Skip every line before the one containing "- intros v d", then copy that line and the rest of the entries below exactly, through the last line.

**DATA TO EXAMINE**
☆ ☆ ☆
Lemma ran_step g0 us x x' l : deps_ok g0 -> ran g0 us x -> get_ready_nodes (ex_dag x) = Ret l ->
  batch_ran (node_id <$> l) x x' -> ran g0 (us ++ (node_id <$> l)) x'.
Proof.
  intros Hg0 Hr Hl (Hs & Hc & Hover & Hother & Hok). pose proof (same_shape_deps _ _ (rn_shape _ _ _ Hr) Hg0) as Hg.
  set (new := node_id <$> l) in *. pose proof (fun v => ready_pending _ l v Hg Hl) as Hready. fold new in Hready.
  assert (NoDup new) as Hnd.
  { destruct (get_ready_spec _ Hg) as (l' & Hl' & Hnd & _). rewrite Hl in Hl'. injection Hl' as <-. exact Hnd. }
  assert (forall v, v ∈ new -> v ∉ us /\ st g0 v = Some PENDING) as Hnew.
  { intros v Hv. apply (ran_pending g0 us x); [done|]. by apply Hready. }
  assert (forall v d, v ∈ new -> d ∈ deps_of g0 v -> st g0 d = Some COMPLETED \/ d ∈ us) as Hdeps.
  { intros v d Hv Hd. rewrite <-(same_shape_deps_of _ _ v (rn_shape _ _ _ Hr)) in Hd.
    destruct (Hready v Hv) as [_ Hcd]. specialize (Hcd d Hd). destruct (decide (d ∈ us)) as [|Hdu]; [by right|left].
    destruct (rn_other _ _ _ Hr d Hdu) as [Heq|[_ Heq]]; congruence. }
  split.
  - eapply same_shape_trans; [apply Hr|done].
  - by rewrite Hc, (rn_calls _ _ _ Hr).
  - apply NoDup_app. split; [apply Hr|]. split; [|done]. intros v Hv Hv'. by destruct (Hnew v Hv').
  - intros v [Hv|Hv]%elem_of_app; [by apply (rn_pending _ _ _ Hr)|by apply Hnew].
  - intros v Hv. destruct (decide (v ∈ new)) as [Hvn|Hvn]; [by apply Hover|]. apply elem_of_app in Hv as [Hv|Hv]; [|done].
    destruct (rn_over _ _ _ Hr v Hv) as (s & Hst & Hin). destruct (Hother v Hvn) as [->|[_ ->]]; [by exists s|].
    exists ROLLED_BACK. split; [done|]. set_solver.
  - intros v [Hv Hvn]%not_elem_of_app. destruct (rn_other _ _ _ Hr v Hv) as [H1|[H1 H1']], (Hother v Hvn) as [H2|[H2 H2']].
    + left. congruence.
    + right. split; congruence.
    + right. split; congruence.
    + congruence.
  - intros l1 v l2 Heq d Hd. destruct (app_eq_inv _ _ _ _ Heq) as [(k & -> & Hk)|(k & -> & Hk)].
    + destruct k as [|w k]; simpl in Hk.
      * apply Hdeps in Hd; [|rewrite <-Hk; by left]. by rewrite app_nil_r in Hd.
      * injection Hk as <- ->. by apply (rn_order _ _ _ Hr l1 v k).
    + apply Hdeps in Hd; [|rewrite Hk; apply elem_of_app; right; by left]. destruct Hd as [|Hd]; [by left|right].
      apply elem_of_app. by left.
  - intros v d Hv Hd. assert (succeeded (st (ex_dag x) d)) as Hsx.
    { apply elem_of_app in Hv as [Hv|Hv]; [by apply (rn_done _ _ _ Hr v)|]. left. apply (Hready v Hv).
      by rewrite (same_shape_deps_of _ _ v (rn_shape _ _ _ Hr)). }
    assert (d ∉ new) as Hdn.
    { intros Hdn. destruct (Hready d Hdn) as [Hpd _]. rewrite Hpd in Hsx. by destruct Hsx. }
    destruct (Hother d Hdn) as [->|[_ ->]]; [done|by right].
  - intros Hnr v. rewrite (Hok Hnr v), (rn_success _ _ _ Hr Hnr v). destruct (decide (v ∈ new)) as [Hv|Hv].
    + by rewrite decide_True by (apply elem_of_app; by right).
    + destruct (decide (v ∈ us)) as [Hu|Hu]; [by rewrite decide_True by (apply elem_of_app; by left)|].
      rewrite decide_False; [done|]. by intros [|]%elem_of_app.
Qed.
☆ ☆ ☆
**WRITTEN SOLUTION**
  - intros v d Hv Hd. assert (succeeded (st (ex_dag x) d)) as Hsx.
    { apply elem_of_app in Hv as [Hv|Hv]; [by apply (rn_done _ _ _ Hr v)|]. left. apply (Hready v Hv).
      by rewrite (same_shape_deps_of _ _ v (rn_shape _ _ _ Hr)). }
    assert (d ∉ new) as Hdn.
    { intros Hdn. destruct (Hready d Hdn) as [Hpd _]. rewrite Hpd in Hsx. by destruct Hsx. }
    destruct (Hother d Hdn) as [->|[_ ->]]; [done|by right].
  - intros Hnr v. rewrite (Hok Hnr v), (rn_success _ _ _ Hr Hnr v). destruct (decide (v ∈ new)) as [Hv|Hv].
    + by rewrite decide_True by (apply elem_of_app; by right).
    + destruct (decide (v ∈ us)) as [Hu|Hu]; [by rewrite decide_True by (apply elem_of_app; by left)|].
      rewrite decide_False; [done|]. by intros [|]%elem_of_app.
Qed.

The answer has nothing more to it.